Comparing the M and Cu₁ branching patterns in Leptoceridae (under the most recent phylogenetic hypothesis [2]), it is noticeable that in all of them the fork V is present, i.e. the Cu₁ vein branches in all cases in Cu_1a and Cu_1b and that applies also to Oecetis. If the “M vein branches” hypothesis is accepted, we would have to assume that the Cu₁ does not branch in Oecetis, what seems very unlikely to happen observing the wing patterns in leptocerids.

Yet, it would be possible to assume that the M vein branches into M₁₊₂ and M₃₊₄ and the Cu₁ branches into Cu_1a and Cu_1b. If so, we would have to assume that the Cu₂ would be fused to the anal veins (as Betten [59] does) which seems to be very unlikely due to the often clear separation of the anal area in most of the caddisfly families.

At last, it can be considered that if we assume the false vein to be interpreted as Cu₂, we could use a hypothesis in which Cu₁ branches and the M vein can be interpreted as also branched. However, we consider that the false vein is an artifact of the convoluted membrane, as described by Morse [70]. When observing the specimens, it is possible to notice that the false vein has a distinct texture and it is usually much thinner than any other vein on the wings. It leads us to believe that the false vein is not a “true” vein and that is the reason we exclude this vein from our discussion and, as a consequence, do not considerate this hypothesis with both Cu₁ and M branching.

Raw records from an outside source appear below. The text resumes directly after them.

(* ===== verification/Capture.v ===== *)
(** * Workload capture

    [workload_capture.c]: the [ExecutorEnd] hook, the plan-tree walker and the
    extraction of columns from expressions, with [pull_var_clause] of
    [optimizer/util/var.c].  A store outside an array of the entry has the
    outcome [ErrUB]; the theorems show it never happens.  The reference the
    walker is compared with ([plan_columns]) collects columns in unbounded
    lists. *)
From stdpp Require Import base tactics list strings.
From Stdlib Require Import ZArith Lia.
From S2P Require Import Prelude Float64 AutoIndexTypes Nodes RingBuffer.

(** ** pull_var_clause *)

Definition PVC_INCLUDE_AGGREGATES : Z := 1.

Definition PVC_RECURSE_AGGREGATES : Z := 2.

Definition PVC_INCLUDE_WINDOWFUNCS : Z := 4.

Definition PVC_RECURSE_WINDOWFUNCS : Z := 8.

Definition PVC_INCLUDE_PLACEHOLDERS : Z := 16.

Definition PVC_RECURSE_PLACEHOLDERS : Z := 32.

(** [flags & bit] as a truth value. *)
Definition flag_set (flags bit : Z) : bool := negb (Z.land flags bit =? 0).
(* ===== verification/SetRefs.v ===== *)
(** * Plan references

    [optimizer/plan/setrefs.c], the planner's last step: expressions of a plan
    node, written in terms of the query's range table, are rewritten to refer to
    what the node receives, the tuples of its child plans.  The hook of
    [Capture] reads plans only after this step.

    What the functions record on the side (opcodes, dependencies and the marks on
    used subplans) is left out; the expressions and plan fields they return are
    complete for the plan types of [plan_node_type]. *)
From Stdlib Require Import ZArith Lia Btauto.
From stdpp Require Import base tactics list gmap sets strings numbers.
From S2P Require Import Prelude Float64 Nodes.

#[local] Set Warnings "-register-all".

(** ** Planner data *)

Record MinMaxAggInfo : Type := mkMinMaxAggInfo {
  mm_aggfnoid : Z;
  mm_target : expr;
  mm_param : ParamKind * Z
}.

(** The cost fields of a [SubPlan]. *)
Record SubPlanCost : Type := mkSubPlanCost {
  disabled_nodes : Z;
  startup_cost : double;
  per_call_cost : double
}.

(** [init_set_params]: the [setParam]s of the init plans of this query and of
    every enclosing one; [subplan_cost]: the cost fields a [SubPlan] keeps. *)
Record PlannerInfo : Type := mkPlannerInfo {
  multiexpr_params : list (list (ParamKind * Z));
  minmax_aggs : list MinMaxAggInfo;
  lastPHId : Z;
  hasAlternativeSubPlans : bool;
  group_rtindex : nat;
  init_set_params : list (list Z);
  subplan_cost : expr → SubPlanCost
}.

Inductive NullingRelsMatch : Type := NRM_EQUAL | NRM_SUBSET | NRM_SUPERSET.

Record tlist_vinfo : Type := mkVinfo {
  vi_varno : Z;
  vi_varattno : Z;
  vi_resno : Z;
  vi_varnullingrels : Relids
}.

Record indexed_tlist : Type := mkIndexed {
  it_tlist : list TargetEntry;
  has_ph_vars : bool;
  has_non_vars : bool;
  it_vars : list tlist_vinfo
}.

(** ** Expressions *)

#[export] Instance VarReturningType_eq_dec : EqDecision VarReturningType.
Proof. solve_decision. Defined.

#[export] Instance ParamKind_eq_dec : EqDecision ParamKind.
Proof. solve_decision. Defined.

(** [equal]: the syntactic reference of a [Var] and the expression of a
    [PlaceHolderVar] are not compared. *)
Fixpoint equal (a b : expr) : bool :=
  let equal_list := fix equal_list (l l' : list expr) : bool :=
    match l, l' with
    | [], [] => true
    | x :: l, x' :: l' => equal x x' && equal_list l l'
    | _, _ => false
    end in
  match a, b with
  | EVar v, EVar v' =>
      (varno v =? varno v') && (varattno v =? varattno v') &&
      bool_decide (varnullingrels v = varnullingrels v') && (varlevelsup v =? varlevelsup v') &&
      bool_decide (varreturningtype v = varreturningtype v')
  | EConst c, EConst c' => bool_decide (c = c')
  | EParam k p, EParam k' p' => bool_decide (k = k') && (p =? p')
  | ECurrentOfExpr v, ECurrentOfExpr v' => v =? v'
  | EAggref f s l d args fl, EAggref f' s' l' d' args' fl' =>
      (f =? f') && (s =? s') && (l =? l') && equal_list d d' && equal_list args args' &&
      equal_list fl fl'
  | EGroupingFunc l args, EGroupingFunc l' args' => (l =? l') && equal_list args args'
  | EWindowFunc args, EWindowFunc args' => equal_list args args'
  | EPlaceHolderVar id l n _, EPlaceHolderVar id' l' n' _ =>
      (id =? id') && (l =? l') && bool_decide (n = n')
  | EAlternativeSubPlan args, EAlternativeSubPlan args' => equal_list args args'
  | ENode t args, ENode t' args' => (t =? t') && equal_list args args'
  | _, _ => false
  end.

Definition tlist_member (node : expr) (targetlist : list TargetEntry) : option TargetEntry :=
  list_find (λ tle, equal node (te_expr tle) = true) targetlist ≫= λ p, Some p.2.

Definition makeVar (varno varattno varlevelsup : Z) : Var :=
  mkVar varno varattno ∅ varlevelsup VAR_RETURNING_DEFAULT varno varattno.

Definition makeVarFromTargetEntry (varno : Z) (tle : TargetEntry) : Var :=
  makeVar varno (resno tle) 0.

(** [newvar->varnosyn = 0; newvar->varattnosyn = 0] *)
Definition never_plain (v : Var) : Var :=
  mkVar (varno v) (varattno v) (varnullingrels v) (varlevelsup v) (varreturningtype v) 0 0.

(** [if (newvar->varnosyn > 0) newvar->varnosyn += rtoffset], with a new reference *)
Definition moved_var (v : Var) (newvarno newattno rtoffset : Z) : Var :=
  mkVar newvarno newattno (varnullingrels v) (varlevelsup v) (varreturningtype v)
    (if 0 <? varnosyn v then varnosyn v + rtoffset else varnosyn v) (varattnosyn v).

(** *** Indexed target lists *)

Definition build_tlist_index (tlist : list TargetEntry) : indexed_tlist :=
  foldl (λ it tle,
    match te_expr tle with
    | EVar var => mkIndexed (it_tlist it) (has_ph_vars it) (has_non_vars it)
        (it_vars it ++ [mkVinfo (varno var) (varattno var) (resno tle) (varnullingrels var)])
    | EPlaceHolderVar _ _ _ _ => mkIndexed (it_tlist it) true (has_non_vars it) (it_vars it)
    | _ => mkIndexed (it_tlist it) (has_ph_vars it) true (it_vars it)
    end) (mkIndexed tlist false false []) tlist.

Definition build_tlist_index_other_vars (tlist : list TargetEntry) (ignore_rel : Z) :
    indexed_tlist :=
  foldl (λ it tle,
    match te_expr tle with
    | EVar var =>
        if negb (varno var =? ignore_rel) then
          mkIndexed (it_tlist it) (has_ph_vars it) (has_non_vars it)
            (it_vars it ++ [mkVinfo (varno var) (varattno var) (resno tle) (varnullingrels var)])
        else it
    | EPlaceHolderVar _ _ _ _ => mkIndexed (it_tlist it) true (has_non_vars it) (it_vars it)
    | _ => it
    end) (mkIndexed tlist false false []) tlist.

(** Are the nulling relations of the reference, [mine], compatible with [theirs]? *)
Definition nrm_ok (nrm_match : NullingRelsMatch) (mine theirs : Relids) : bool :=
  match nrm_match with
  | NRM_SUBSET => bool_decide (mine ⊆ theirs)
  | NRM_SUPERSET => bool_decide (theirs ⊆ mine)
  | NRM_EQUAL => bool_decide (theirs = mine)
  end.

Fixpoint search_vars (var : Var) (vars : list tlist_vinfo) (newvarno rtoffset : Z)
    (nrm_match : NullingRelsMatch) : result (option Var) :=
  match vars with
  | [] => Ok None
  | vinfo :: vars' =>
      if (vi_varno vinfo =? varno var) && (vi_varattno vinfo =? varattno var) then
        if negb ((varattno var <=? 0) ||
                 nrm_ok nrm_match (varnullingrels var) (vi_varnullingrels vinfo))
        then Err (ErrReport "wrong varnullingrels")
        else Ok (Some (moved_var var newvarno (vi_resno vinfo) rtoffset))
      else search_vars var vars' newvarno rtoffset nrm_match
  end.

Definition search_indexed_tlist_for_var (var : Var) (itlist : indexed_tlist)
    (newvarno rtoffset : Z) (nrm_match : NullingRelsMatch) : result (option Var) :=
  search_vars var (it_vars itlist) newvarno rtoffset nrm_match.

Fixpoint search_phvs (phid : Z) (phnullingrels : Relids) (tlist : list TargetEntry)
    (newvarno : Z) (nrm_match : NullingRelsMatch) : result (option Var) :=
  match tlist with
  | [] => Ok None
  | tle :: tlist' =>
      match te_expr tle with
      | EPlaceHolderVar subphid _ subrels _ =>
          if negb (phid =? subphid) then search_phvs phid phnullingrels tlist' newvarno nrm_match
          else if negb (nrm_ok nrm_match phnullingrels subrels)
          then Err (ErrReport "wrong phnullingrels")
          else Ok (Some (never_plain (makeVarFromTargetEntry newvarno tle)))
      | _ => search_phvs phid phnullingrels tlist' newvarno nrm_match
      end
  end.

Definition search_indexed_tlist_for_phv (phid : Z) (phnullingrels : Relids)
    (itlist : indexed_tlist) (newvarno : Z) (nrm_match : NullingRelsMatch) :
    result (option Var) :=
  search_phvs phid phnullingrels (it_tlist itlist) newvarno nrm_match.

Definition search_indexed_tlist_for_non_var (node : expr) (itlist : indexed_tlist)
    (newvarno : Z) : option Var :=
  match node with
  | EConst _ => None
  | _ =>
      tle ← tlist_member node (it_tlist itlist);
      Some (never_plain (makeVarFromTargetEntry newvarno tle))
  end.

Definition search_indexed_tlist_for_sortgroupref (node : expr) (sortgroupref : Z)
    (itlist : indexed_tlist) (newvarno : Z) : option Var :=
  '(_, tle) ← list_find (λ tle, (ressortgroupref tle =? sortgroupref) &&
                                equal node (te_expr tle) = true) (it_tlist itlist);
  Some (never_plain (makeVarFromTargetEntry newvarno tle)).

(** *** Special cases *)

Definition fix_param_node (root : PlannerInfo) (paramkind : ParamKind) (paramid : Z) :
    result expr :=
  match paramkind with
  | PARAM_MULTIEXPR =>
      let subqueryid := Z.shiftr paramid 16 in
      let colno := Z.land paramid 65535 in
      if (subqueryid <=? 0) || (Z.of_nat (length (multiexpr_params root)) <? subqueryid)
      then Err (ErrReport "unexpected PARAM_MULTIEXPR ID")
      else
        let params := default [] (multiexpr_params root !! Z.to_nat (subqueryid - 1)) in
        if (colno <=? 0) || (Z.of_nat (length params) <? colno)
        then Err (ErrReport "unexpected PARAM_MULTIEXPR ID")
        else match params !! Z.to_nat (colno - 1) with
             | Some (k, p) => Ok (EParam k p)
             | None => Err ErrUB
             end
  | _ => Ok (EParam paramkind paramid)
  end.

(** The position of the alternative that is kept; [best] is the position, the
    [disabled_nodes] and the cost of the best one so far. *)
Fixpoint choose_subplan (root : PlannerInfo) (num_exec : double) (i : nat) (subplans : list expr)
    (best : option (nat * Z * double)) : option (nat * Z * double) :=
  match subplans with
  | [] => best
  | curplan :: subplans' =>
      let cur := subplan_cost root curplan in
      let curcost := dadd (startup_cost cur) (dmul num_exec (per_call_cost cur)) in
      let better := match best with
        | None => true
        | Some (_, best_disabled, bestcost) =>
            (disabled_nodes cur <? best_disabled) ||
            ((disabled_nodes cur =? best_disabled) && dleb curcost bestcost)
        end in
      choose_subplan root num_exec (S i) subplans'
        (if better then Some (i, disabled_nodes cur, curcost) else best)
  end.

(** [fix_alternative_subplan], followed by what the caller made of the chosen
    alternative: [fixed] has the results for all of them. *)
Definition fix_alternative_subplan (root : PlannerInfo) (num_exec : double)
    (subplans : list expr) (fixed : list (result expr)) : result expr :=
  match choose_subplan root num_exec 0 subplans None with
  | Some (i, _, _) => default (Err ErrUB) (fixed !! i)
  | None => Err ErrUB
  end.

Definition find_minmax_agg_replacement_param (root : PlannerInfo) (aggfnoid : Z)
    (args : list expr) : option (ParamKind * Z) :=
  match args with
  | [curTarget] =>
      '(_, mminfo) ← list_find (λ mminfo, (mm_aggfnoid mminfo =? aggfnoid) &&
                                          equal (mm_target mminfo) curTarget = true)
        (minmax_aggs root);
      Some (mm_param mminfo)
  | _ => None
  end.

(** *** Scan level *)

Fixpoint fix_scan_expr_mutator (root : PlannerInfo) (rtoffset : Z) (num_exec : double)
    (node : expr) : result expr :=
  let mutate := fix_scan_expr_mutator root rtoffset num_exec in
  match node with
  | EVar var =>
      Ok (EVar (moved_var var (if IS_SPECIAL_VARNO (varno var) then varno var
                               else varno var + rtoffset) (varattno var) rtoffset))
  | EParam k p => fix_param_node root k p
  | EAggref f s l d args fl =>
      match find_minmax_agg_replacement_param root f args with
      | Some (k, p) => Ok (EParam k p)
      | None =>
          d ← mapM mutate d; args ← mapM mutate args; fl ← mapM mutate fl;
          Ok (EAggref f s l d args fl)
      end
  | ECurrentOfExpr cvarno => Ok (ECurrentOfExpr (cvarno + rtoffset))
  | EPlaceHolderVar _ _ _ phexpr => mutate phexpr
  | EAlternativeSubPlan subplans =>
      fix_alternative_subplan root num_exec subplans (map mutate subplans)
  | EConst c => Ok (EConst c)
  | EGroupingFunc l args => args ← mapM mutate args; Ok (EGroupingFunc l args)
  | EWindowFunc args => args ← mapM mutate args; Ok (EWindowFunc args)
  | ENode t args => args ← mapM mutate args; Ok (ENode t args)
  end.

(** The walker of the second branch only looks up opcodes. *)
Definition fix_scan_expr (root : PlannerInfo) (node : expr) (rtoffset : Z) (num_exec : double) :
    result expr :=
  if negb (rtoffset =? 0) || negb (bool_decide (multiexpr_params root = [])) ||
     negb (lastPHId root =? 0) || negb (match minmax_aggs root with [] => true | _ => false end) ||
     hasAlternativeSubPlans root
  then fix_scan_expr_mutator root rtoffset num_exec node
  else Ok node.

(** *** Joins *)

Record fix_join_expr_context : Type := mkJoinContext {
  jc_outer_itlist : option indexed_tlist;
  jc_inner_itlist : option indexed_tlist;
  jc_acceptable_rel : Z;
  jc_rtoffset : Z;
  jc_nrm_match : NullingRelsMatch;
  jc_num_exec : double
}.

(** A lookup that only happens where there is a list. *)
Definition in_itlist {A} (itlist : option indexed_tlist) (f : indexed_tlist → result (option A)) :
    result (option A) :=
  match itlist with Some it => f it | None => Ok None end.
(** Eviction keeps exactly the entries that were never stamped or were seen
    within the workload window; if no entry was displaced by a collision the
    table stays well formed. *)
Theorem evict_refines now window t : table_wf t →
  abs_table (advisor_hash_evict_stale now window t) =
    filter (λ ke, stale now window ke.2 = false) (abs_table t) ∧
  unique_keys (advisor_hash_evict_stale now window t) ∧
  (collision_free t → table_wf (advisor_hash_evict_stale now window t) ∧
    collision_free (advisor_hash_evict_stale now window t)).
Proof.
  intros [Hl Hu _]. destruct (evict_spec now window t Hl Hu) as (Hl' & Hu' & Habs).
  split_and!; [done|done|]. intros Hf. pose proof (collision_free_evict now window t Hf).
  split; [|done]. by split; [| |apply collision_free_chains].
Qed.

Lemma evict_refines_witness :
  let t := accumulate (d_of_Z 1) 1 advisor_init key_a in
  abs_table (advisor_hash_evict_stale (31 * USECS_PER_DAY) 30 t) =
    filter (λ ke, stale (31 * USECS_PER_DAY) 30 ke.2 = false) (abs_table t) ∧
  size (abs_table t) = 1%nat ∧
  size (abs_table (advisor_hash_evict_stale (31 * USECS_PER_DAY) 30 t)) = 0%nat.
Proof.
  intros t. split; [|by vm_compute].
  apply (evict_refines (31 * USECS_PER_DAY) 30 t). apply accumulate_spec, table_wf_init.
Defined.

(* ===== verification/NumUtils.v ===== *)
(** * Integers as text

    [numutils.c]: the digit generation of [pg_ultoa_n] and [pg_ulltoa_n] into a
    caller's buffer, two digits at a time, and the parsers [pg_strtoint16_safe],
    [pg_strtoint32_safe] and [pg_strtoint64_safe] with their fast path, the other
    bases and the digit separators.  Buffers are lists of bytes; a write outside
    of the buffer and a read outside of a table have no result.  A C string is the
    list of its bytes before the terminating NUL. *)
From Stdlib Require Import ZArith Lia.
From stdpp Require Import base tactics list strings numbers.
From S2P Require Import Prelude Float64 LikeMatch Ident CLib.

(** ** Output *)

Definition DIGIT_TABLE : list Z := Eval vm_compute in bytes
"00010203040506070809101112131415161718192021222324252627282930313233343536373839404142434445464748495051525354555657585960616263646566676869707172737475767778798081828384858687888990919293949596979899".

Definition pg_leftmost_one_pos (word : Z) : Z := Z.log2 word.

Definition PowersOfTen32 : list Z := [1; 10; 100; 1000; 10000; 100000; 1000000; 10000000;
  100000000; 1000000000].

Definition PowersOfTen64 : list Z := PowersOfTen32 ++ [10000000000; 100000000000;
  1000000000000; 10000000000000; 100000000000000; 1000000000000000; 10000000000000000;
  100000000000000000; 1000000000000000000; 10000000000000000000].

Definition decimalLength32 (v : Z) : option Z :=
  let t := (pg_leftmost_one_pos v + 1) * 1233 / 4096 in
  p ← PowersOfTen32 !! Z.to_nat t; Some (t + (if p <=? v then 1 else 0)).

Definition decimalLength64 (v : Z) : option Z :=
  let t := (pg_leftmost_one_pos v + 1) * 1233 / 4096 in
  p ← PowersOfTen64 !! Z.to_nat t; Some (t + (if p <=? v then 1 else 0)).

(** [memcpy(a + pos, DIGIT_TABLE + c, 2)] *)
Definition copy2 (pos c : Z) (a : list Z) : option (list Z) :=
  x ← DIGIT_TABLE !! Z.to_nat c;
  y ← DIGIT_TABLE !! Z.to_nat (c + 1);
  if (0 <=? pos) && (pos + 2 <=? Z.of_nat (length a))
  then Some (<[Z.to_nat (pos + 1) := y]> (<[Z.to_nat pos := x]> a)) else None.

(** [*a = ch] *)
Definition store0 (ch : Z) (a : list Z) : option (list Z) :=
  match a with
  | [] => None
  | _ :: a' => Some (ch :: a')
  end.

(** The state of the digit loops: [value], [i] and the buffer. *)
Definition digit_state : Type := Z * Z * list Z.

(** The body of [while (value >= 10000)]. *)
Definition four_digits (olength : Z) (st : digit_state) : option digit_state :=
  let '(value, i, a) := st in
  let c := u32 (value - 10000 * (value / 10000)) in
  let pos := olength - i in
  a ← copy2 (pos - 2) (Z.shiftl (c mod 100) 1) a;
  a ← copy2 (pos - 4) (Z.shiftl (c / 100) 1) a;
  Some (value / 10000, i + 4, a).

(** [while (value >= 10000)]; [None] also when the fuel runs out. *)
Fixpoint four_digits_loop (fuel : nat) (olength : Z) (st : digit_state) : option digit_state :=
  if st.1.1 <? 10000 then Some st
  else match fuel with
  | O => None
  | S fuel' => st ← four_digits olength st; four_digits_loop fuel' olength st
  end.

(** The statements after the loops: the last one to four digits. *)
Definition last_digits (olength : Z) (st : digit_state) : option (list Z) :=
  let '(value, i, a) := st in
  st ← (if 100 <=? value
        then a ← copy2 (olength - i - 2) (Z.shiftl (value mod 100) 1) a;
             Some (value / 100, i + 2, a)
        else Some st);
  let '(value, i, a) := st in
  if 10 <=? value then copy2 (olength - i - 2) (Z.shiftl value 1) a
  else store0 (48 + value) a.

(** The length and the buffer afterwards. *)
Definition pg_ultoa_n (value : Z) (a : list Z) : option (Z * list Z) :=
  if value =? 0 then a ← store0 48 a; Some (1, a)
  else
    olength ← decimalLength32 value;
    st ← four_digits_loop 2 olength (value, 0, a);
    a ← last_digits olength st;
    Some (olength, a).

Considering the evidences listed above, it is possible to indentify which one is the m-cu crossvein in Oecetis. With that in mind, we assume that the hypothesis in which M does not branch, seems to be the most reasonable one.

Standardizing a forewing nomenclature will make all homology hypotheses comparable to each other, as well as to provide a single framework for phylogenetic hypothesis within Leptoceridae and Oecetis.

It is understandable that many other researchers will still support the branched M vein hypothesis. In this way, more accurate studies, such as developmental biology, remain useful in this area to provide stronger evidence in this subject.

Acknowledgments

We would like to thank Dr. Roger Blahnik for the valuable comments and suggestions on this manuscript. The authors would also like to thank the curators Dr. Freddy Bravo (UEFS), Dr. Paola Rueda-Martín (Facultad de Ciencias Naturales e Instituto Miguel Lillo), Dr. Ralph Holzenthal and Desiree Robertson (UMSP), Dr. Sonia Casari (MZUSP) for the loan of biological material, ICMBio for issuing collecting permits. We are also grateful to. Dr. Carla Menegola (LABPOR) for loan of optical equipment and to Dr. Adriana Lanfredi Rangel, Cláudio Pereira Figueira and Maria Lúcia Vieira Moreno at Centro de Pesquisas Gonçalo Moniz (FIOCRUZ) for their kind help on the Scanning Electron Microscope.